Говоря о многочисленных и масштабнейших военных преступлениях второй мировой войны, невольно задаёшься следующими вопросами: Интересно, а какой сейчас смысл в том, чтобы с такой тщательностью, но притом столь ненаучной, необъективной однобокостью описывать, казалось бы, очевидные для того времени вещи? И нет ли здесь умысла в том, чтобы поддерживать определённый градус ненависти к тем, кто до сих пор обязан, по мнению сторонников и устроителей современной истории, испытывать чувство вины за «дела давно минувших дней»? Ведь как известно, сын за отца не отвечает. Тем более, что рамки исторического рассмотрения любой жертвенности можно как перенести на другие территории, времена и народы, так и вовсе замкнуть их на всё бытие полностью, представив его огромным концентрационным лагерем, в котором каждый вновь рождающийся с самого начала обречен на смерть.
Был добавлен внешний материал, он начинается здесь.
(** * mcp-superstack: the dual-transport MCP client core

    A shallow embedding of the client managers ([src/client.ts],
    [src/http-client.ts]), the registry ([src/config.ts]), the entry
    points ([src/index.ts]), the per-server modules, the connectivity
    test and the Codex stdio wrapper
    ([templates/codex-cli/polydev-stdio-wrapper.js], both versions),
    followed by the properties proved about them.

    Layout: the definitions come first, one module per source file; the
    lemmas and theorems follow. *)

From Stdlib Require Import ZArith List String Ascii Bool Lia.
From stdpp Require Import base option list gmap strings pretty.
Import ListNotations.
Local Open Scope string_scope.
Local Open Scope list_scope.
Set Warnings "-register-all".

(* ===================================================================== *)
(** * Part I: definitions                                                 *)
(* ===================================================================== *)

(** ** JavaScript values and the few primitive operations the code uses *)

Module JS.

(** Values that travel over JSON-RPC, plus [undefined].  A number is kept
    as an integer: the code under study never computes on payload
    numbers; the integers meant are those of absolute value below
    10^21, which JavaScript writes in decimal.  An object lists each key
    once, in insertion order. *)
Inductive value : Type :=
| VUndef
| VNull
| VBool (b : bool)
| VNum (n : Z)
| VStr (s : string)
| VArr (items : list value)
| VObj (props : list (string * value)).

(** A thrown [Error] object: its [name] and its [message]. *)
Record js_error : Type := JsError { err_name : string; err_message : string }.

(** The completion of an expression or call: a value, or a throw (for an
    [async] function: the promise fulfilled, or rejected). *)
Inductive completion (A : Type) : Type :=
| Return (a : A)
| Throw (e : js_error).
Arguments Return {A} a.
Arguments Throw {A} e.

#[global] Instance completion_ret : MRet completion := fun A a => Return a.
#[global] Instance completion_bind : MBind completion := fun A B f m =>
  match m with
  | Return a => f a
  | Throw e => Throw e
  end.

(** First binding of a key in an association list ([obj[k]] on own
    properties). *)
Fixpoint assoc {A : Type} (k : string) (l : list (string * A)) : option A :=
  match l with
  | [] => None
  | (k', a) :: rest => if String.eqb k k' then Some a else assoc k rest
  end.

Definition Error (msg : string) : js_error := JsError "Error" msg.

(** V8's message for a property read on [null] or [undefined]. *)
Definition TypeError_read (what k : string) : js_error :=
  JsError "TypeError"
    ("Cannot read properties of " +:+ what +:+ " (reading '" +:+ k +:+ "')").

(** [v.k] for the property names the sources read ([content], [type],
    [text], [error], [result], [code], [message], [method], [id],
    [params]): none of them is defined on a built-in prototype, so the
    read yields an own property of an object and [undefined] on anything
    else, and throws on [null] and [undefined]. *)
Definition get_prop (v : value) (k : string) : completion value :=
  match v with
  | VUndef => Throw (TypeError_read "undefined" k)
  | VNull => Throw (TypeError_read "null" k)
  | VObj props => Return (default VUndef (assoc k props))
  | _ => Return VUndef
  end.

(** [k in v] for an object or array [v] and the same property names. *)
Definition has_prop (k : string) (v : value) : bool :=
  match v with
  | VObj props => bool_decide (is_Some (assoc k props))
  | _ => false
  end.

(** [ToBoolean]. *)
Definition truthy (v : value) : bool :=
  match v with
  | VUndef | VNull => false
  | VBool b => b
  | VNum n => negb (n =? 0)%Z
  | VStr s => negb (String.eqb s "")
  | VArr _ | VObj _ => true
  end.

(** [typeof v === 'object']. *)
Definition typeof_object (v : value) : bool :=
  match v with
  | VNull | VArr _ | VObj _ => true
  | _ => false
  end.

(** [Array.isArray]. *)
Definition is_array (v : value) : bool :=
  match v with
  | VArr _ => true
  | _ => false
  end.

(** [v === s] for a string literal [s]. *)
Definition strict_eq_str (v : value) (s : string) : bool :=
  match v with
  | VStr s' => String.eqb s' s
  | _ => false
  end.

(** [ToString], as a template literal applies it (a number: the decimal
    numeral, as for every integer below 10^21 in absolute value). *)
Fixpoint ToString (v : value) : string :=
  match v with
  | VUndef => "undefined"
  | VNull => "null"
  | VBool true => "true"
  | VBool false => "false"
  | VNum n => pretty n
  | VStr s => s
  | VArr items =>
      String.concat ","
        (map (fun x => match x with
                       | VUndef | VNull => ""
                       | _ => ToString x
                       end) items)
  | VObj _ => "[object Object]"
  end.

(** A string of the model lists the bytes of a text, a JavaScript string
    its UTF-16 code units.  For text of ASCII characters the two agree
    unit for unit, so that lengths and positions are the same. *)
Fixpoint ascii_text (s : string) : bool :=
  match s with
  | EmptyString => true
  | String a rest => Nat.ltb (nat_of_ascii a) 128 && ascii_text rest
  end.

(** A number that holds an integer [0 <= n <= 2^53], incremented by
    [++]: a double represents [n + 1] exactly up to [2^53]; at [2^53] the
    sum rounds back to [2^53] (ties to even). *)
Definition MAX_EXACT : Z := 2 ^ 53.

Definition incr (n : Z) : Z := if (n <? MAX_EXACT)%Z then (n + 1)%Z else n.

End JS.

(** ** The result normalizer: [callMCPTool] and [HTTPMCPClient.callTool] *)

Module Normalizer.
Import JS.

Section WithParser.

(** [JSON.parse] is a built-in; it is applied to whatever [text] holds
    and converts a non-string argument itself. *)
Variable JSON_parse : value -> completion value.

(** [try { return JSON.parse(c0.text); } catch { return c0.text; }] *)
Definition parse_or_text (c0 : value) : completion value :=
  text ← get_prop c0 "text";
  match JSON_parse text with
  | Return v => Return v
  | Throw _ => Return text
  end.

(** [client.ts], lines 159-171. *)
Definition callMCPTool_extract (result : value) : completion value :=
  content ← get_prop result "content";
  if truthy content && is_array content then
    match content with
    | VArr [c0] =>
        ty ← get_prop c0 "type";
        if strict_eq_str ty "text" then parse_or_text c0 else Return content
    | _ => Return content
    end
  else Return result.

(** [http-client.ts], lines 205-218. *)
Definition callTool_extract (result : value) : completion value :=
  if truthy result && typeof_object result && has_prop "content" result then
    content ← get_prop result "content";
    match content with
    | VArr [c0] =>
        ty ← get_prop c0 "type";
        if strict_eq_str ty "text" then parse_or_text c0 else Return content
    | _ => Return content
    end
  else Return result.

(** *** The policy in the specification's words (section 4.4) *)

(** The content list a result carries, if any. *)
Definition content_list (result : value) : option (list value) :=
  match result with
  | VObj props =>
      match assoc "content" props with
      | Some (VArr l) => Some l
      | _ => None
      end
  | _ => None
  end.

(** A text-typed entry. *)
Definition is_text_entry (e : value) : bool :=
  match e with
  | VObj props =>
      match assoc "type" props with
      | Some ty => strict_eq_str ty "text"
      | None => false
      end
  | _ => false
  end.

Definition text_of (e : value) : value :=
  match e with
  | VObj props => default VUndef (assoc "text" props)
  | _ => VUndef
  end.

(** Exactly one text-typed entry: the parsed text, or the raw text when
    parsing fails.  More than one entry, or an entry of non-text kind:
    the list.  Otherwise (there is no content list, or it is empty): the
    raw result. *)
Definition spec_normalize (result : value) : value :=
  match content_list result with
  | Some [e] =>
      if is_text_entry e then
        match JSON_parse (text_of e) with
        | Return v => v
        | Throw _ => text_of e
        end
      else VArr [e]
  | Some (e1 :: e2 :: rest) => VArr (e1 :: e2 :: rest)
  | Some [] => result
  | None => result
  end.

(** The shapes on which the two implementations follow the policy. *)

(** The content list, if there is one, has an entry. *)
Definition content_nonempty (result : value) : Prop :=
  content_list result <> Some [].

(** A one-entry content list whose entry is [null] makes the read of
    [content[0].type] throw. *)
Definition entry_readable (result : value) : Prop :=
  content_list result <> Some [VNull] /\ content_list result <> Some [VUndef].

(** The [content] field, when the result has one, is a list. *)
Definition content_absent_or_list (result : value) : Prop :=
  has_prop "content" result = true -> is_Some (content_list result).

End WithParser.

End Normalizer.

(** ** The registry: [src/config.ts] *)

Module Config.
Import JS.

(** The connection descriptors.  The [description] and [tools] fields
    are documentation and are left out. *)
Record StdioServerConfig : Type := {
  command : string;
  args : list string;
  env : option (list (string * string)) }.

Record HTTPServerConfig : Type := {
  url : string;
  headers : option (list (string * string)) }.

(** What [registry[name]] evaluates to.  Both registries are object
    literals, so a name that is no key of theirs still resolves when
    [Object.prototype] defines it: to a built-in function or object,
    which is truthy and has none of the descriptor's fields. *)
Inductive property (A : Type) : Type :=
| Own (a : A)
| Inherited
| Absent.
Arguments Own {A} a.
Arguments Inherited {A}.
Arguments Absent {A}.

Definition Object_prototype : list string :=
  [ "constructor"; "__defineGetter__"; "__defineSetter__"; "hasOwnProperty";
    "__lookupGetter__"; "__lookupSetter__"; "isPrototypeOf";
    "propertyIsEnumerable"; "toString"; "valueOf"; "__proto__";
    "toLocaleString" ].

Definition lookup {A : Type} (registry : list (string * A)) (name : string)
  : property A :=
  match assoc name registry with
  | Some a => Own a
  | None =>
      if bool_decide (name ∈ Object_prototype) then Inherited else Absent
  end.

(** [Object.keys(registry)] (no key of the registries is an integer, so
    the order is the order of definition). *)
Definition keys {A : Type} (registry : list (string * A)) : list string :=
  map fst registry.

Section Env.

(** [process.env], after [dotenv.config] has run. *)
Variable process_env : string -> option string.

(** [process.env.NAME || dflt] *)
Definition env_or (name dflt : string) : string :=
  match process_env name with
  | Some v => if String.eqb v "" then dflt else v
  | None => dflt
  end.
Кроме того, я полагаю, что например средневековье и всё то, что происходило ранее, было страшней в разы, но из-за обыденности происходящих тогда событий им не придавали первостепенных, основополагающих значений. Да и религия, как основной способ удержания массового бессознательного в узде этому как никогда способствовала, возведя страдание во главу угла. Далее система насилия трансформировалась и перераспределилась от хард- к софт-варианту (проще говоря — от военного к экономическому), но при этом не исчезла полностью. Да и по сути, возвышение одних страданий над другими — есть куда больший цинизм, чем даже их полное отрицание.
Получается, иными словами, что воспеваемая ныне «иерархия страданий» как новое «мерило ценностей», является скорее способом продвижения определённой политики, нежели собственно тем изначальным смыслом, каким оно, будучи априори научным и беспристрастно-объективным, задумывалось — в качестве своеобразного исторического предостережения, кровавой летописи «ошибок трудных». Но в таком случае, почему бы не начать рассматривать каждый отдельный их эпизод с разных точек зрения, а не исключительно транслировать в качестве некоей очередной «непреложной святыни»? В противном случае всё быстро превратится в гипертрофированный религиозный культ, даже малейшее сомнение в котором будет являться (и уже является) поводом как к масштабному политическому цензурированию, так и к точечному уголовному преследованию.
Резюмируя, готово ли современное общество пожертвовать свободой слова и выражения, равно как и следующими из этого политическими и социальными свободами, в обмен на, скажем так, вероятностно-относительную картину навязываемых ему ценностей иерархии страданий? Готово ли оно принять их как единственно верную, безальтернативную концепцию, утверждаемую в качестве основания для устойчивого развития всего человеческого общества в целом? Какова реальная цена подобной картины мира в глазах её убеждённых сторонников и устроителей, равно как и всех прочих непосредственных участников жизни как процесса реализации, воплощения вышеуказанных ценностных ориентиров? Эти и другие вопросы уже назрели достаточно давно, настало время их задавать и получать на них конкретные ответы.